Bobsled supports multi-tenant filtering, enabling you to control data access at the tenant level in a multi-tenant data environment.

To set this up you’ll do some configuration in Bobsled and also in the source data warehouse. This feature ensures the right data gets to the right customer without having to manage custom views per customer.

Configuration Options and Source Data Warehouse Support

Bobsled supports multi-tenant filtering using a database user. When configured Bobsled will run queries with a specified user name associated with a given tenant.

Currently, multi-tenant filtering is only available for Snowflake Source.

NOTE:
When an account is set to multi-tenant filtering mode, unsupported sources are not available for use.

Setting Up Multi-Tenant Filtering

To enable multi-tenant filtering, you need to engage with your account team for activation in your Bobsled account.

Data warehouse users are linked to consumer organizations within Bobsled and then when a consumer organization is added to a share that consumer org’s user will be used for all data queries to the given data warehouse.
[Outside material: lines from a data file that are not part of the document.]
(** A pass does not reach everybody when some timers are contended: with the
    locks of 31 processes always taken and eight new waits armed and expired in
    every second pass, the timer of a process nobody holds is never tried, however
    many passes run, although the table holds 32 timers after every round. *)
Theorem timeout_scan_starves n : let '(tm, tried) := busy_rounds n (at_cursor 8 (idle_waiter :: contended)) [] in
  idle_waiter ∈ timed tm /\ idle_waiter ∉ tried /\ zlen (timed tm) = 32.
Proof.
  destruct (busy_rounds_spec n) as (c & tried & _ & Hno & ->). split; [by left|]. by split.
Qed.

(** C40 Passes reach every expired timer.  When no lock is taken, as many passes as
    it takes at sixteen timers each wake every timer that has expired, each exactly
    once and none before its deadline, and keep the others; when every lock is
    taken, as many passes as it takes to go round the table try every one of them
    and lose none. *)
Theorem timeout_sweep_complete {S} (wake : TimedWaiter -> S -> bool * S) free lo hi nows tm (s : S) :
  (forall w s, (wake w s).1 = free) -> lo <= hi -> Forall (fun now => lo <= now <= hi) nows -> NoDup (map tw_pid (timed tm)) ->
  exists tm' order, drain_times wake nows tm s = (tm', tried wake order s) /\
    if free then
      order ++ timed tm' ≡ₚ timed tm /\ (forall w, w ∈ order -> deadline_tick w <= hi) /\
      (zlen (expired hi (timed tm)) <= MAX_TIMEOUTS_PER_TICK * zlen nows -> forall w, w ∈ timed tm' -> lo < deadline_tick w)
    else
      timed tm' = timed tm /\
      (zlen (timed tm) <= MAX_TIMEOUTS_PER_TICK * zlen nows -> forall w, w ∈ timed tm -> deadline_tick w <= lo -> w ∈ order).
Proof.
  intros Hw Hlh Hnows Hnd. destruct free.
  - destruct (drain_times_complete wake lo hi nows tm s Hlh Hw Hnd Hnows) as (tm' & order & E & Hp & Ho & Hlast). exists tm', order. do 3 (split; [done|]).
    intros Hz w Hx. destruct (decide (deadline_tick w <= lo)) as [Hd|]; [|lia]. assert (He : w ∈ expired lo (timed tm')) by by apply expired_elem.
    rewrite (Hlast Hz) in He. by apply elem_of_nil in He.
  - destruct (drain_times_contended wake lo nows tm s Hw) as (tm' & order & E & El & Hcov); [by eapply Forall_impl; [exact Hnows|]; intros ? [? _]|]. exists tm', order. do 2 (split; [done|]).
    intros Hz w Hx Hd. destruct (cursor_reaches (scan_cursor tm) _ _ Hx) as (j & Hj & Ej). apply (Hcov j w); [done|lia|done|done].
Qed.

Lemma timeout_sweep_complete_witness : exists tm' order,
  drain_times (fun w l => (true, l ++ [w])) [0; 3] (at_cursor 5 (idle_waiter :: contended)) [] = (tm', tried (fun w l => (true, l ++ [w])) order []) /\
  (forall w, w ∈ timed tm' -> 0 < deadline_tick w) /\ zlen (timed tm') = 0.
Proof.
  assert (Hnd : NoDup (map tw_pid (timed (at_cursor 5 (idle_waiter :: contended))))) by (apply (bool_decide_unpack _); vm_compute; exact I).
  assert (Hf : Forall (fun now => 0 <= now <= 3) [0; 3]) by (repeat constructor; discriminate).
  destruct (timeout_sweep_complete (fun w l => (true, l ++ [w])) true 0 3 [0; 3] (at_cursor 5 (idle_waiter :: contended)) [] ltac:(reflexivity) ltac:(discriminate) Hf Hnd) as (tm' & order & E & _ & _ & Hlast).
  exists tm', order. split; [exact E|]. split; [apply Hlast; vm_compute; discriminate|].
  assert (Hv : zlen (timed (drain_times (fun w l => (true, l ++ [w])) [0; 3] (at_cursor 5 (idle_waiter :: contended)) []).1) = 0) by (vm_compute; reflexivity). rewrite E in Hv. exact Hv.
Defined.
In multi-tenant filtering mode a consumer organization with a warehouse user must be added to a share to transfer any data.

Example of adding a Data warehouse user, and how it renders in a Share.

SQL View Configuration for User Name Filtering in source data warehouse

To establish user name filtering, you need to create SQL views similar to the one below.

SQL for Snowflake

CREATE BOBSLED_VIEW_1 AS (
SELECT d.*
FROM data_table d
JOIN entitlement_table e
  ON d.tenant_id = e.tenant_id AND e.user_name = CURRENT_USER()
)

Using a join to an entitlement table to join tenant_id to the user name assigned to the given tenant, the current user of a query will only see the data with its tenant_id.

Below is an example of an entitlement table required to accompany the view definition. Each tenant that will receive a share in Bobsled will need an entry in this table and a user created for them.

Permissions for the user
Each tenant user will need to be set up like the below. It will need access to the role setup for Bobsled.

create user ACME_USER
  login_name = ACME_USER
  display_name = ACME_USER
  default_role = BOBSLED_ROLE;

grant role BOBSLED_ROLE to user ACME_USER;

Impact on Data Access

With the multi-tenant filtering in place, each user will see data filtered according to their assigned multi-tenant filter configuration when Bobsled queries your source data warehouse.

The default Bobsled user will run schema queries and other queries needed to cache and populate the UI. The best practice is for the default Bobsled user to not be included in the entitlement table. All other queries that transfer data must use a specific consumer organization data warehouse user to complete.